During nights like these, I find myself thinking about them. Is their shelter holding? Is there heat? Did the wind tear through their shelter during the night? For those remaining in apartments, or what remains of them, there is a lack of heat. With electricity largely unavailable and fuel rare, warmth comes mostly via bundling up and using the few bedding items available. Nonetheless, cold nights are excruciating. What, then those living in tents?

Aid and Abandonment

Agencies state that more than a million people in Gaza live in shelters. Relief items, including weatherproof shelters, have been inadequate. Amid the last tempest, relief groups reported distributing coverings, shelters and sleeping materials to a multitude of people. On the ground, however, this assistance was frequently felt to be uneven and inadequate, limited to short-term fixes that offered scant protection against ongoing suffering to cold, wind and rain. Structures give way. Chest infections, hypothermia, and infections caused by damp conditions are rising.
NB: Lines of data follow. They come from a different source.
Lemma canonicalizer_returns n : returns n.
Proof.
  induction n as [n IHn] using lt_wf_ind.
  constructor; [apply wpST_total_laws|done|intros; apply leaf_family_cong|done|..].
  - intros s l d HI HP. destruct l as [bv|v|p| |u|]; try apply Forall_inv in HP.
    + apply shifted_out_to_None in HP. eexists _, s. split; [|by split_and!; try apply Forall_leaves_true].
      destruct n; unfold fold_lifetime; simpl; by rewrite HP.
    + destruct HP as (Hv & Hr & Hval).
      destruct (canon_var_returns n assert_lifetime_ref VkLifetime LtBoundVar ArgLifetime
        is_lt_arg v d s) as (y & s' & Hy & HI'); try done.
      { intros []; simpl; intros; try done; eauto. }
      exists y, s'. split; [by rewrite canon_inference_lifetime|].
      split_and!; [done..|apply Forall_leaves_true].
    + eexists _, _. split; [by destruct n|]. split_and!; [done..|apply Forall_leaves_true].
    + eexists _, _. split; [by destruct n|]. split_and!; [done..|apply Forall_leaves_true].
    + eexists _, _. split.
      { simpl in HP. destruct n; unfold fold_lifetime; simpl; by rewrite HP. }
      split_and!; [done..|apply Forall_leaves_true].
    + eexists _, _. split; [by destruct n|]. split_and!; [done..|apply Forall_leaves_true].
  - intros s t d HI HP Hvar.
    destruct t as [| | | | | | | | | | | | | | | | |p| | | |bv|v k]; try done; apply Forall_inv in HP.
    + eexists _, _. split; [by destruct n|]. split_and!; [done..|apply Forall_leaves_true].
    + apply shifted_out_to_None in HP. eexists _, s. split; [|by split_and!; try apply Forall_leaves_true].
      destruct n; simpl; by rewrite HP.
    + destruct HP as (Hv & Hr & Hval).
      destruct (canon_var_returns n assert_ty_ref (VkTy k) TyBoundVar ArgTy
        is_ty_arg v d s) as (y & s' & Hy & HI'); try done.
      { intros []; simpl; intros; try done; eauto. }
      exists y, s'. split; [by rewrite canon_inference_ty|].
      split_and!; [done..|apply Forall_leaves_true].
  - intros s t v d HI HP IHt Hvar. destruct v as [bv|v|p|]; try done; apply Forall_inv in HP.
    + apply shifted_out_to_None in HP. eexists _, s. split; [|by split_and!; try apply Forall_leaves_true].
      destruct n; simpl; by rewrite HP.
    + destruct HP as (Hv & Hr & Hval).
      destruct (canon_var_returns n assert_const_ref (VkConst t) (λ bv, mkConst t (CvBoundVar bv))
        ArgConst is_ct_arg v d s) as (y & s' & Hy & HI'); try done.
      { intros []; simpl; intros; try done; eauto. }
      exists y, s'. split; [by rewrite canon_inference_const|].
      split_and!; [done..|apply Forall_leaves_true].
    + eexists _, _. split; [by destruct n|]. split_and!; [done..|apply Forall_leaves_true].
Qed.
End Canon.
This is not an unforeseen disaster. Winter is an annual event. People in Gaza understand this failure not as bad luck, but as abandonment. People speak of how critical supplies are blocked or slowed, while attempts to fix broken houses are frequently blocked. Local initiatives have tried to improvise, to hand out tarps, yet they continue to be hampered by what is allowed to enter. The failure is political and humanitarian. Answers are available, but are kept out.

An Unnecessary Pain

The factor that intensifies this hardship especially painful is how unnecessary it should be. No one should have to study, raise children, or fight illness standing knee-high in cold water inside a tent. No student should fear the rain ruining their last notebook. Rain exposes just how precarious existence is. It tests bodies worn down by anxiety, fatigue, and loss.

The current cold season aligns with the Christmas season that, for millions, represents warmth, refuge and care for the most vulnerable. In Palestine, that {symbolism

Debra Simmons
Debra Simmons

Maya Chen is a sustainability consultant with over a decade of experience in green technology and corporate environmental strategies.